Material shown ▸

(** * Kinetics video loader (corr_net/datasets/kinetics.py)

    A shallow embedding of the [Kinetics] dataset class: construction from a
    manifest ([__init__], [_construct_loader]), the sampling-parameter
    resolution and the decode-retry loop of [__getitem__], and [__len__].

    Python objects are modelled as the code uses them: [int] as [Z], [float]
    as IEEE-754 binary64 (the kernel's primitive floats), [str] as [string],
    lists as [list] with Python's indexing (negative indices count from the
    end, anything else out of range raises [IndexError]), the dictionary
    [_video_meta] as a [gmap].  Exceptions and the mutable state ([self],
    the logger, the outside world) are threaded by a state-and-exception
    monad.  Everything the module imports (the decoder, the container
    opener, the tensor utilities, [glob], [random], the file system and a
    few string built-ins) is an operation of the [Runtime] interface. *)

From Stdlib Require Import ZArith List String Ascii Bool Lia DecimalString.
From Stdlib Require Import Floats.PrimFloat Floats.SpecFloat Floats.FloatOps.
From stdpp Require Import base option list gmap strings.

Local Open Scope string_scope.
Local Open Scope Z_scope.

(** ** Exceptions and results *)

Inductive exn : Type :=
| IndexError
| KeyError
| ValueError
| AssertionError
| AttributeError
| ZeroDivisionError
| OverflowError
| NotImplementedError (msg : string)
| RuntimeError (msg : string)
| Exception (msg : string).

Inductive res (A : Type) : Type :=
| Ok (a : A)
| Raise (e : exn).
Arguments Ok {A} a.
Arguments Raise {A} e.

Work item ▸
Set down the line holding "(msg : string)." and all later lines through the last one in the material above, exactly, and no other lines.

Solution for this task ▸
| Exception (msg : string).

Inductive res (A : Type) : Type :=
| Ok (a : A)
| Raise (e : exn).
Arguments Ok {A} a.
Arguments Raise {A} e.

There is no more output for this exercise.